[Opening Provided data section]

Lemma status_before_ingested_is_expired_witness :
  at_time 0 (Dose.status ahead) = expired.
Proof.
  apply (status_before_ingested_is_expired "ahead" DRY_HERB (minutes 5) 0
           DoseManager.init (Clock.frozen 0) 0%nat).
  - vm_compute. discriminate.
  - reflexivity.
Defined.

(** C4.  For a dose of [new] and two instants [t1 <= t2], neither before
    the ingestion, the status at [t2] is not an earlier phase of the
    lifecycle than the status at [t1]. *)
Theorem status_monotonic
    (strain : string) (method : IngestionMethod.t) (ingested : option Z)
    (c : Clock.t) (k : nat) (t1 t2 : Z) :
  let d := fst (Dose.new strain method ingested c k) in
  Dose.ingested d <= t1 ->
  t1 <= t2 ->
  (phase (at_time t1 (Dose.status d)) <= phase (at_time t2 (Dose.status d)))%nat.
Proof.
  intros d H1 H2. rewrite !status_at_time.
  pose proof (new_contiguous strain method ingested c k) as Hc. fold d in Hc.
  rewrite (status_of_contiguous d t1 Hc), (status_of_contiguous d t2 Hc).
  cbn zeta. by_windows.
Qed.

Lemma status_monotonic_witness :
  (phase (at_time (minutes 10) (Dose.status potato))
   <= phase (at_time (minutes 20) (Dose.status potato)))%nat.
Proof.
  apply (status_monotonic "potato" DRY_HERB (Some 0) (Clock.frozen 0) 0%nat
           (minutes 10) (minutes 20)).
  - vm_compute. discriminate.
  - vm_compute. discriminate.
Defined.

(** ** Reset *)

(** C5, as the code has it.  [now_from_this] keeps the strain and the
    method, reads the clock once and takes that reading as the ingestion
    instant; the new instant is not before the old one when the old one is
    not ahead of the clock. *)
Theorem now_from_this_spec (d : Dose.t) (c : Clock.t) (k : nat) :
  let d' := fst (Dose.now_from_this d c k) in
  Dose.strain d' = Dose.strain d /\
  Dose.method d' = Dose.method d /\
  Dose.ingested d' = c k /\
  snd (Dose.now_from_this d c k) = S k /\
  (Dose.ingested d <= c k -> Dose.ingested d <= Dose.ingested d').
Proof.
  cbn. repeat split. intros H; exact H.
Qed.

Lemma now_from_this_spec_witness :
  Dose.ingested potato
    <= Dose.ingested (fst (Dose.now_from_this potato (Clock.frozen (hours 1)) 0%nat)).
Proof.
  apply (now_from_this_spec potato (Clock.frozen (hours 1)) 0%nat).
  vm_compute. discriminate.
Defined.

(** C5 as stated fails on a dose whose ingestion instant is ahead of the
    clock: the derived dose is ingested before it. *)
Lemma now_from_this_before_ingested :
  Dose.ingested (at_time 0 (Dose.now_from_this ahead)) < Dose.ingested ahead
  /\ ~ (Dose.ingested (at_time 0 (Dose.now_from_this ahead)) >= Dose.ingested ahead).
Proof. split; vm_compute; [ reflexivity | intros H; apply H; reflexivity ]. Qed.

(** ** Progress *)

(** C6.  On a dose of [new] with non-negative onset and duration,
    [prog_value] returns a number for every course of the clock, and
    whenever it divides, the divisor is not zero.  ([status],
    [current_period] and [time_left] contain no operation that raises.) *)
Theorem derived_state_never_raises
    (strain : string) (method : IngestionMethod.t) (ingested : option Z)
    (c : Clock.t) (k : nat) (c' : Clock.t) (k' : nat) :
  0 <= IngestionMethod.onset method ->
  0 <= IngestionMethod.duration method ->
  let d := fst (Dose.new strain method ingested c k) in
  (exists v : Q, fst (Dose.prog_value d c' k') = Ok v) /\
  (forall p : Period.t,
      fst (Dose.current_period d c' k') = Some p ->
      Period.truthy p = true ->
      ~ (Period.total_seconds p == 0)%Q).
Proof.
  intros _ _ d. split.
  - apply prog_value_never_raises.
  - intros p _ Ht E. apply truthy_delta in Ht.
    apply Qeq_bool_iff in E. unfold Period.total_seconds in E.
    rewrite (seconds_nonzero _ Ht) in E. discriminate.
Qed.

Lemma derived_state_never_raises_witness :
  exists v : Q, fst (Dose.prog_value potato (Clock.frozen (minutes 5)) 0%nat) = Ok v.
Proof.
  apply (derived_state_never_raises "potato" DRY_HERB (Some 0)
           (Clock.frozen 0) 0%nat (Clock.frozen (minutes 5)) 0%nat).
  - vm_compute. discriminate.
  - vm_compute. discriminate.
Defined.

(** [prog_value] when the clock stands at [T] inside a window of non-zero
    length that ends at [e] and is [len] long. *)
Lemma prog_value_in_window (d : Dose.t) (T : Z) (p : Period.t) :
  at_time T (Dose.current_period d) = Some p ->
  Period.contains p T = true ->
  Period.delta p <> 0 ->
  exists v : Q,
    at_time T (Dose.prog_value d) = Ok v /\
    (v == inject_Z (Period.end_ p - T) / inject_Z (Period.delta p))%Q.
Proof.
  unfold at_time, Dose.prog_value, bind.
  intros Hcp Hin Hlen.
  destruct (Dose.current_period d (Clock.frozen T) 0%nat) as [cp k1] eqn:E.
  cbn in Hcp. subst cp.
  rewrite (proj2 (truthy_delta p) Hlen).
  unfold DateTime_diff, bind, now, ret, Period.total_seconds. cbn.
  rewrite absolute_delta.
  unfold Period.contains in Hin. apply andb_true_iff in Hin.
  destruct Hin as [_ Hend]. apply Z.leb_le in Hend.
  unfold Clock.frozen.
  replace (Z.abs (T - Period.end_ p)) with (Period.end_ p - T) by lia.
  apply float_div_seconds. exact Hlen.
Qed.

(** C8.  With the clock at [T], [prog_value] of a dose of [new] is the
    time left in the current window over the length of that window
    (window of non-zero length), and 1 when the dose is expired. *)
Theorem prog_value_spec
    (strain : string) (method : IngestionMethod.t) (ingested : option Z)
    (c : Clock.t) (k : nat) (T : Z) :
  let d := fst (Dose.new strain method ingested c k) in
  let on := IngestionMethod.onset method in
  let du := IngestionMethod.duration method in
  (at_time T (Dose.status d) = processing -> on <> 0 ->
   exists v : Q, at_time T (Dose.prog_value d) = Ok v /\
     (v == inject_Z (Dose.ingested d + on - T) / inject_Z on)%Q) /\
  (at_time T (Dose.status d) = active -> du <> 0 ->
   exists v : Q, at_time T (Dose.prog_value d) = Ok v /\
     (v == inject_Z (Dose.ingested d + on + du - T) / inject_Z du)%Q) /\
  (at_time T (Dose.status d) = expired ->
   at_time T (Dose.prog_value d) = Ok 1%Q).
Proof.
  intros d on du.
  assert (Hp : Dose.processing_time d
               = Period.mk (Dose.ingested d) (Dose.ingested d + on))
    by (destruct ingested; reflexivity).
  assert (Ha : Dose.active_time d
               = Period.mk (Dose.ingested d + on) (Dose.ingested d + on + du))
    by (destruct ingested; reflexivity).
  rewrite status_at_time. unfold Dose.status_of.
  repeat split.
  - intros Hs Hon.
    destruct (Period.contains (Dose.processing_time d) T) eqn:E1;
      [ | destruct (Period.contains (Dose.active_time d) T); discriminate ].
    destruct (prog_value_in_window d T (Dose.processing_time d)) as (v & Hv & Hq).
    + unfold at_time, Dose.current_period, Dose.status, bind, now, ret; cbn.
      unfold Dose.status_of, Clock.frozen. rewrite E1. reflexivity.
    + exact E1.
    + rewrite Hp. unfold Period.delta; cbn. lia.
    + exists v. split; [ exact Hv | ].
      rewrite Hq, Hp. unfold Period.delta; cbn.
      replace (Dose.ingested d + on - Dose.ingested d) with on by lia.
      reflexivity.
  - intros Hs Hdu.
    destruct (Period.contains (Dose.processing_time d) T) eqn:E1; [ discriminate | ].
    destruct (Period.contains (Dose.active_time d) T) eqn:E2; [ | discriminate ].
    destruct (prog_value_in_window d T (Dose.active_time d)) as (v & Hv & Hq).
    + unfold at_time, Dose.current_period, Dose.status, bind, now, ret; cbn.
      unfold Dose.status_of, Clock.frozen. rewrite E1, E2. reflexivity.
    + exact E2.
    + rewrite Ha. unfold Period.delta; cbn. lia.
    + exists v. split; [ exact Hv | ].
      rewrite Hq, Ha. unfold Period.delta; cbn.
      replace (Dose.ingested d + on + du - (Dose.ingested d + on)) with du by lia.
      reflexivity.
  - intros Hs.
    unfold at_time, Dose.prog_value, Dose.current_period, Dose.status, bind, now, ret.
    cbn. unfold Dose.status_of, Clock.frozen.
    destruct (Period.contains (Dose.processing_time d) T); [ discriminate | ].
    destruct (Period.contains (Dose.active_time d) T); [ discriminate | ].
    reflexivity.
Qed.

Lemma prog_value_spec_witness :
  exists v : Q,
    at_time (minutes 5) (Dose.prog_value potato) = Ok v /\
    (v == inject_Z (Dose.ingested potato + minutes 15 - minutes 5)
          / inject_Z (minutes 15))%Q.
Proof.
  apply (proj1 (prog_value_spec "potato" DRY_HERB (Some 0) (Clock.frozen 0) 0%nat
                  (minutes 5))).
  - reflexivity.
  - vm_compute. discriminate.
Defined.

(** ** The table *)

Lemma list_remove_split (x : DoseRow.t) (l l' : list DoseRow.t) :
  list_remove x l = Ok l' ->
  exists l1 y l2,
    l = l1 ++ y :: l2 /\ l' = l1 ++ l2 /\ DoseRow.id y = DoseRow.id x.
Proof.
  revert l'. induction l as [ | a l IH ]; intros l' H; cbn in H.
  - discriminate.
  - destruct (Nat.eqb_spec (DoseRow.id a) (DoseRow.id x)) as [e | ne].
    + inversion H; subst. exists [], a, l'. auto.
    + destruct (list_remove x l) as [ r | ] eqn:E; [ | discriminate ].
      inversion H; subst.
      destruct (IH r eq_refl) as (l1 & y & l2 & -> & -> & Hy).
      exists (a :: l1), y, l2. auto.
Qed.

Lemma list_remove_Forall (P : DoseRow.t -> Prop) x l l' :
  list_remove x l = Ok l' -> Forall P l -> Forall P l'.
Proof.
  intros H HP. destruct (list_remove_split x l l' H) as (l1 & y & l2 & -> & -> & _).
  apply Forall_app in HP. destruct HP as [H1 H2]. inversion H2; subst.
  apply Forall_app; split; assumption.
Qed.

Lemma list_remove_NoDup x l l' :
  list_remove x l = Ok l' ->
  NoDup (map DoseRow.id l) -> NoDup (map DoseRow.id l').
Proof.
  intros H HN. destruct (list_remove_split x l l' H) as (l1 & y & l2 & -> & -> & _).
  rewrite map_app in *. cbn in HN. apply NoDup_remove_1 in HN. exact HN.
Qed.

Lemma remove_each_keeps (P : list DoseRow.t -> Prop) :
  (forall x l l', list_remove x l = Ok l' -> P l -> P l') ->
  forall to_remove l l', remove_each to_remove l = Ok l' -> P l -> P l'.
Proof.
  intros step. induction to_remove as [ | dr rest IH ]; intros l l' H HP; cbn in H.
  - inversion H; subst; exact HP.
  - destruct (list_remove dr l) as [ r | ] eqn:E; [ | discriminate ].
    apply (IH r l' H). apply (step dr l r E HP).
Qed.

(** A row other than those to remove stays at the head of the table. *)
Lemma remove_each_skip (x : DoseRow.t) :
  forall to_remove l r,
    ~ In (DoseRow.id x) (map DoseRow.id to_remove) ->
    remove_each to_remove l = Ok r ->
    remove_each to_remove (x :: l) = Ok (x :: r).
Proof.
  induction to_remove as [ | dr rest IH ]; intros l r Hx H; cbn in *.
  - inversion H; reflexivity.
  - destruct (Nat.eqb_spec (DoseRow.id x) (DoseRow.id dr)) as [e | ne].
    + exfalso. apply Hx. left. symmetry. exact e.
    + destruct (list_remove dr l) as [ l0 | ] eqn:E; [ | discriminate ].
      apply IH; [ | exact H ]. intros Hin. apply Hx. right. exact Hin.
Qed.

Lemma judged_incl doomed c k l :
  incl (DoseManager.judged doomed c k l) l.
Proof.
  revert k. induction l as [ | x rest IH ]; intros k; cbn.
  - apply incl_refl.
  - destruct (Bool.eqb _ doomed).
    + apply incl_cons; [ left; reflexivity | apply incl_tl, IH ].
    + apply incl_tl, IH.
Qed.

(** The filter pass reads the clock once per row and returns the rows it
    found expired. *)
Lemma filter_expired_judged (l : list DoseRow.t) (c : Clock.t) (k : nat) :
  filter_expired l c k = (DoseManager.judged true c k l, (k + List.length l)%nat).
Proof.
  revert k. induction l as [ | x rest IH ]; intros k; cbn.
  - unfold ret. f_equal. lia.
  - unfold bind, DoseRow.status, Dose.status, now, ret. cbn.
    rewrite IH. f_equal; [ | lia ].
    destruct (is_expired (Dose.status_of (DoseRow.dose x) (c k))); reflexivity.
Qed.

(** Removing the rows found expired leaves the others, in their order. *)
Lemma remove_each_judged (l : list DoseRow.t) (c : Clock.t) (k : nat) :
  NoDup (map DoseRow.id l) ->
  remove_each (DoseManager.judged true c k l) l = Ok (DoseManager.survivors c k l).
Proof.
  unfold DoseManager.survivors.
  revert k. induction l as [ | x rest IH ]; intros k HN; cbn.
  - reflexivity.
  - inversion HN as [ | ? ? Hx HN' ]; subst.
    destruct (is_expired (Dose.status_of (DoseRow.dose x) (c k))); cbn.
    + rewrite Nat.eqb_refl. apply IH. exact HN'.
    + apply remove_each_skip; [ | apply IH; exact HN' ].
      intros Hin. apply Hx. apply in_map_iff in Hin.
      destruct Hin as (y & Hy & Hin). apply in_map_iff. exists y.
      split; [ exact Hy | ]. apply (judged_incl true c (S k) rest). exact Hin.
Qed.

Lemma survivors_frozen (T : Z) (k : nat) (l : list DoseRow.t) :
  DoseManager.survivors (Clock.frozen T) k l =
  filter (fun r => negb (is_expired (at_time T (DoseRow.status r)))) l.
Proof.
  unfold DoseManager.survivors.
  revert k. induction l as [ | x rest IH ]; intros k.
  - reflexivity.
  - cbn [DoseManager.judged filter]. rewrite IH.
    change (at_time T (DoseRow.status x)) with (Dose.status_of (DoseRow.dose x) T).
    change (Clock.frozen T k) with T.
    destruct (is_expired (Dose.status_of (DoseRow.dose x) T)); reflexivity.
Qed.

[Closing Provided data section]

[Your instructions]:
Among the lines above, repeat exactly those from the line with "apply (IH r" to the line with "Lemma filter_expired_judged (l", counting both ends.

[Written reply]:
    apply (IH r l' H). apply (step dr l r E HP).
Qed.

(** A row other than those to remove stays at the head of the table. *)
Lemma remove_each_skip (x : DoseRow.t) :
  forall to_remove l r,
    ~ In (DoseRow.id x) (map DoseRow.id to_remove) ->
    remove_each to_remove l = Ok r ->
    remove_each to_remove (x :: l) = Ok (x :: r).
Proof.
  induction to_remove as [ | dr rest IH ]; intros l r Hx H; cbn in *.
  - inversion H; reflexivity.
  - destruct (Nat.eqb_spec (DoseRow.id x) (DoseRow.id dr)) as [e | ne].
    + exfalso. apply Hx. left. symmetry. exact e.
    + destruct (list_remove dr l) as [ l0 | ] eqn:E; [ | discriminate ].
      apply IH; [ | exact H ]. intros Hin. apply Hx. right. exact Hin.
Qed.

Lemma judged_incl doomed c k l :
  incl (DoseManager.judged doomed c k l) l.
Proof.
  revert k. induction l as [ | x rest IH ]; intros k; cbn.
  - apply incl_refl.
  - destruct (Bool.eqb _ doomed).
    + apply incl_cons; [ left; reflexivity | apply incl_tl, IH ].
    + apply incl_tl, IH.
Qed.

(** The filter pass reads the clock once per row and returns the rows it
    found expired. *)
Lemma filter_expired_judged (l : list DoseRow.t) (c : Clock.t) (k : nat) :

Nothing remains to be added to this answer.